На границе между сном и бодрствованием она разозлилась на своего отца, потому что он был так увлечен армянской политикой, что не нашел времени обучить ее армянскому языку. Накануне вечером она чувствовала себя чудовищно невежественной: так много разного рода упоминаний были ей непонятны. Она даже не слышала о Мицкевиче, хотя русский сказал, что это великий поэт, чей дар импровизации подвигнул Пушкина к написанию «Египетских ночей». Она никогда не слышала об этом произведении. Воспоминание о своем замешательстве потянуло за собой другое: она сама обещала испытать себя в импровизации. Оставалось только надеяться, что остальные двое напрочь об этом забыли. Поэт из Москвы – тот уж непременно: он был сильно пьян, у него раскалывалась голова; он убрел восвояси с ее бутылочкой аспирина, и его поразительно громкий храп долгое время не давал ей уснуть.
Она была невежественна. Неспособна, как часто давал ей понять ее муж. Но, во всяком случае, она была в Армении! Ее опять захлестнуло волнение. Здесь слово «Хайг» обозначало не американского дипломата с тяжелым лицом, но основателя Армении, его стрелы, в праведном гневе направленные на Турцию. Ей говорили, что все статуи в городе обращены лицом в сторону Турции.
Ханджиян вошел к ней в комнату вскоре после рассвета. Он обнаружил, что она уже проснулась, оделась и ждет его; ждет, чтобы он показал ей Арарат. В самолете, летевшем из Москвы, один из членов экипажа обещал ей, улыбаясь, что облетят вокруг Арарата в ее честь: ведь она их давно потерянная смуглокожая сестра, возвращающаяся домой! Более не Мариан Ферфакс, но Мариям Туманян… Но темнота опустилась прежде, чем Арарат смог выйти к ней навстречу; и лишь тогда она вспомнила, что советскому самолету было бы невозможно облететь вокруг Арарата, который находился во враждебной стране. В аэропорту Еревана она сама себя удивила, поцеловав землю.

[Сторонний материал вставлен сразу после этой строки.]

(* ===== verification/RawInput.v ===== *)
(** Event-driven input ([activity/raw_input]): a source that is bound to a
    window, registers keyboard and mouse for raw input and notes when the last
    message arrived. *)

From S2P Require Import Prelude Timing CommonError.

Open Scope string_scope.
Open Scope list_scope.
Open Scope Z_scope.

(** ** Data *)

Definition kRawInputMessage : Z := 0x00FF.
Definition kUsagePageGenericDesktop : Z := 0x01.
Definition kUsageMouse : Z := 0x02.
Definition kUsageKeyboard : Z := 0x06.
Definition RIDEV_REMOVE : Z := 0x1.
Definition RIDEV_INPUTSINK : Z := 0x100.

Record RAWINPUTDEVICE := MkRawDevice {
  usUsagePage : Z;
  usUsage : Z;
  dwFlags : Z;
  hwndTarget : Z
}.

(** Windows are integers, 0 the null pointer. *)
Definition BuildDevices (hwnd : Z) (keyboard mouse remove : bool) : list RAWINPUTDEVICE :=
  let baseFlags := if remove then RIDEV_REMOVE else RIDEV_INPUTSINK in
  (if keyboard then [MkRawDevice kUsagePageGenericDesktop kUsageKeyboard baseFlags hwnd] else []) ++
  (if mouse then [MkRawDevice kUsagePageGenericDesktop kUsageMouse baseFlags hwnd] else []).

(** [keyboard] and [mouse] are the options. *)
Record RawInputEventSource := MkRawInput {
  ri_keyboard : bool;
  ri_mouse : bool;
  attached_ : bool;
  hwnd_ : Z;
  eventCount_ : Z;
  lastEventEpochMs_ : Z
}.

Definition NewRawInput (keyboard mouse : bool) : RawInputEventSource :=
  MkRawInput keyboard mouse false 0 0 0.

(** [false] is a failing call, with [GetLastError]. *)
Class RawInputApi (B : Type) := {
  RegisterRawInputDevices : list RAWINPUTDEVICE → M B bool;
  raw_input_error : B → Z
}.

(** ** Operations *)

Section Operations.
Context {B : Type} `{SystemMessages} `{SteadyClock B} `{RawInputApi B}.
#[local] Abbreviation source := RawInputEventSource.

Definition NowEpochMs : M B Z := now <-- clock_now ;; mret (Z.quot now 1000000).

Definition bind_window (attached : bool) (hwnd last : Z) (r : source) : source :=
  MkRawInput (ri_keyboard r) (ri_mouse r) attached hwnd (eventCount_ r) last.

(** Without devices nothing is registered. *)
Definition register (devices : list RAWINPUTDEVICE) : M B bool :=
  match devices with [] => mret true | _ => RegisterRawInputDevices devices end.

Definition Attach (hwnd : Z) (r : source) : M B (Result unit * source) :=
  if hwnd =? 0 then
    mret (Failure (Validation "RawInputEventSource::Attach" "hwnd 不能为空"), r)
  else if attached_ r then
    mret (Failure (Validation "RawInputEventSource::Attach" "已绑定窗口（先 Detach）"), r)
  else
    ok <-- register (BuildDevices hwnd (ri_keyboard r) (ri_mouse r) false) ;;
    if negb ok then λ b,
      ((Failure (FromWin32 (u32 (raw_input_error b)) "RegisterRawInputDevices"),
        bind_window false 0 (lastEventEpochMs_ r) r), b)
    else mret (Success tt, bind_window true hwnd 0 r).

Definition Detach (r : source) : M B source :=
  if negb (attached_ r) then mret r
  else
    register (BuildDevices (hwnd_ r) (ri_keyboard r) (ri_mouse r) true) ;;;
    mret (bind_window false 0 0 r).

Definition IsAttached (r : source) : bool := attached_ r.

Definition OnWindowMessage (message : Z) (r : source) : M B (bool * source) :=
  if negb (message =? kRawInputMessage) then mret (false, r)
  else
    nowMs <-- NowEpochMs ;;
    mret (true, MkRawInput (ri_keyboard r) (ri_mouse r) (attached_ r) (hwnd_ r)
                  (u64 (eventCount_ r + 1)) nowMs).

Definition InputEventCount (r : source) : Z := eventCount_ r.

(** Milliseconds since the last event. *)
Definition IdleDuration (r : source) : M B (option Z) :=
  if lastEventEpochMs_ r =? 0 then mret None
  else
    nowMs <-- NowEpochMs ;;
    mret (Some (if lastEventEpochMs_ r <=? nowMs then nowMs - lastEventEpochMs_ r else 0)).
End Operations.

(** ** Theorems *)

Inductive RawInputOp :=
  | OpAttach (hwnd : Z)
  | OpDetach
  | OpMessage (message : Z).

Section Theorems.
Context {B : Type} `{SystemMessages} `{TimeLaws B} `{RawInputApi B}.

Definition raw_input_op (op : RawInputOp) (r : RawInputEventSource) : M B RawInputEventSource :=
  match op with
  | OpAttach hwnd => out <-- Attach hwnd r ;; mret out.2
  | OpDetach => Detach r
  | OpMessage m => out <-- OnWindowMessage m r ;; mret out.2
  end.

Fixpoint run_raw_input (ops : list RawInputOp) (r : RawInputEventSource) :
    M B RawInputEventSource :=
  match ops with
  | [] => mret r
  | op :: rest => r' <-- raw_input_op op r ;; run_raw_input rest r'
  end.

(** Registering and unregistering do not turn the clock back, which has been
    running for a millisecond at least. *)
Class RawInputLaws := {
  register_time ds : advances (RegisterRawInputDevices ds);
  clock_runs b : 1000000 <= time b
}.
Context `{!RawInputLaws}.
#[local] Hint Resolve register_time : advance.

(** A source is bound to a window exactly when it is attached, and its last
    event is over. *)
Definition source_ok (r : RawInputEventSource) (b : B) : Prop :=
  (attached_ r = true ↔ hwnd_ r ≠ 0) ∧ 0 <= lastEventEpochMs_ r <= Z.quot (time b) 1000000.

Lemma NowEpochMs_run b now b' :
  NowEpochMs b = (now, b') →
  Z.quot (time b) 1000000 <= now <= Z.quot (time b') 1000000 ∧ 1 <= now ∧ time b <= time b'.
Proof.
  unfold NowEpochMs, mthen, mret. destruct (clock_now b) as [t b1] eqn:E.
  apply clock_run in E. intros [= <- <-]. pose proof (clock_runs b).
  rewrite !Z.quot_div_nonneg by lia. split_and!; try lia; try (apply Z.div_le_mono; lia).
  apply (Z.div_le_mono 1000000 t 1000000); lia.
Qed.

Lemma register_advances ds : advances (register (B := B) ds).
Proof. unfold register. destruct ds; advance. Qed.

Lemma source_ok_later r b b' : source_ok r b → time b <= time b' → source_ok r b'.
Proof.
  intros [Ha Hl] Ht. split; [done|]. pose proof (clock_runs b).
  rewrite Z.quot_div_nonneg in Hl |- * by lia.
  pose proof (Z.div_le_mono (time b) (time b') 1000000). lia.
Qed.

Lemma raw_input_op_ok op r b r' b' :
  source_ok r b → raw_input_op op r b = (r', b') → source_ok r' b'.
Proof.
  intros Hok. unfold raw_input_op. destruct op as [hwnd| |m].
  - unfold Attach. unfold mthen, mret. destruct (Z.eqb_spec hwnd 0); [by intros [= <- <-]|].
    destruct (attached_ r) eqn:Ha; [by intros [= <- <-]|].
    destruct (register _ b) as [ok b1] eqn:E.
    apply (advances_run _ _ _ _ (register_advances _)) in E. pose proof (source_ok_later _ _ _ Hok E) as [_ Hl].
    destruct ok; cbn; intros [= <- <-]; split; cbn; try done; lia.
  - unfold Detach. unfold mthen, mret. destruct (attached_ r); cbn; [|by intros [= <- <-]].
    destruct (register _ b) as [ok b1] eqn:E.
    apply (advances_run _ _ _ _ (register_advances _)) in E. pose proof (source_ok_later _ _ _ Hok E) as [_ Hl].
    intros [= <- <-]. split; cbn; [done|lia].
  - unfold OnWindowMessage. unfold mthen, mret. destruct (negb _); [by intros [= <- <-]|].
    destruct (NowEpochMs b) as [now b1] eqn:E. apply NowEpochMs_run in E as (E1 & E2 & E3).
    destruct Hok as [Ha _]. intros [= <- <-]. split; cbn; [done|lia].
Qed.

Lemma run_raw_input_ok ops r b r' b' :
  source_ok r b → run_raw_input ops r b = (r', b') → source_ok r' b'.
Proof.
  revert r b. induction ops as [|op ops IH]; intros r b Hok; cbn [run_raw_input].
  - by intros [= <- <-].
  - unfold mthen. destruct (raw_input_op op r b) as [r1 b1] eqn:E. apply IH.
    by eapply raw_input_op_ok.
Qed.

(** Input is never made up: whatever the window does, a source that has not
    seen a message since it was last attached or detached answers nothing, and
    one that has answers the time since then, to the millisecond. *)
Lemma IdleDuration_spec ops kb ms b r b1 idle b2 :
  run_raw_input ops (NewRawInput kb ms) b = (r, b1) → IdleDuration r b1 = (idle, b2) →
  match idle with
  | None => lastEventEpochMs_ r = 0
  | Some d => 0 < lastEventEpochMs_ r ∧
              Z.quot (time b1) 1000000 <= lastEventEpochMs_ r + d <= Z.quot (time b2) 1000000
  end.
Proof.
  intros Hr. assert (source_ok (NewRawInput kb ms) b) as Hok.
  { split; [done|]. cbn. pose proof (clock_runs b). split; [lia|]. apply Z.quot_pos; lia. }
  destruct (run_raw_input_ok _ _ _ _ _ Hok Hr) as [_ Hl].
  unfold IdleDuration. unfold mthen, mret. destruct (Z.eqb_spec (lastEventEpochMs_ r) 0);
    [by intros [= <- <-]|].
  destruct (NowEpochMs b1) as [now b3] eqn:E. apply NowEpochMs_run in E as (E1 & _ & _).
  intros [= <- <-]. destruct (Z.leb_spec (lastEventEpochMs_ r) now); lia.
Qed.
End Theorems.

Он полагал, что ее придется будить. Смотреть на Арарат пока рано, его еще не видно. Они говорили полушепотом. В гостинице было тихо. Храп москвича последние несколько часов был не слышен: он сменился глубоким, беззвучным сном. Мариям спросила, не трудно ли было Араму уложить его в постель; и армянин, чье лицо было отмечено приятной мягкостью, сказал, что тот был кроток, как агнец; позволил себя раздеть, попросил стакан воды и новую пачку сигарет; долго извинялся за свое чрезмерное возбуждение, за зловредность и грубость, за приступ сентиментальности, завершившийся рыданиями; и пожелал ему доброй и спокойной ночи. Он не захотел быть разбуженным утром, чтобы увидеть Арарат, прежде чем поднимется ереванский смог и скроет его, как, по словам Ханджияна, это часто случалось.
Армянин, невысокий, плотного телосложения, одетый по случаю открытия конференции в строгий темный костюм и белую сорочку с галстуком, выглядел изможденным, глаза у него были воспаленными и красными. Он признался, что не спал ни минуты. Он, собственно говоря, попробовал себя в импровизации: не из-за пьяной настойчивости их русского гостя, но из-за того, что его храп не позволял ему уснуть. Его стало занимать, что творится в помраченном сознании русского. Не то чтобы их несчастный друг – Ханджиян бросил взгляд на стену – мог узнать свой портрет; впрочем, у него и нет такой возможности, потому что Ханджиян уже стер кассету. То, что на ней проявилось, расстроило и потрясло его, объяснил он, отвечая на вопрос разочарованной Мариям. Должно быть, он попал под воздействие древних армянских мифов. Он процитировал средневекового поэта Григора Нарекаци, с чьим творчеством Мариям была незнакома:
Ее щеки порозовели, когда он произнес слова «обрывок ткани, от скверны женской порыжелый». Мариям могла себе представить, как он общается со студентами в Ереванском университете. Должно быть, он очень официален и корректен. Он преподавал русскую литературу, потому что – как сейчас он это ей объяснил – предпочитал держать при себе глубочайшую страсть, питаемую им к великим писателям Армении.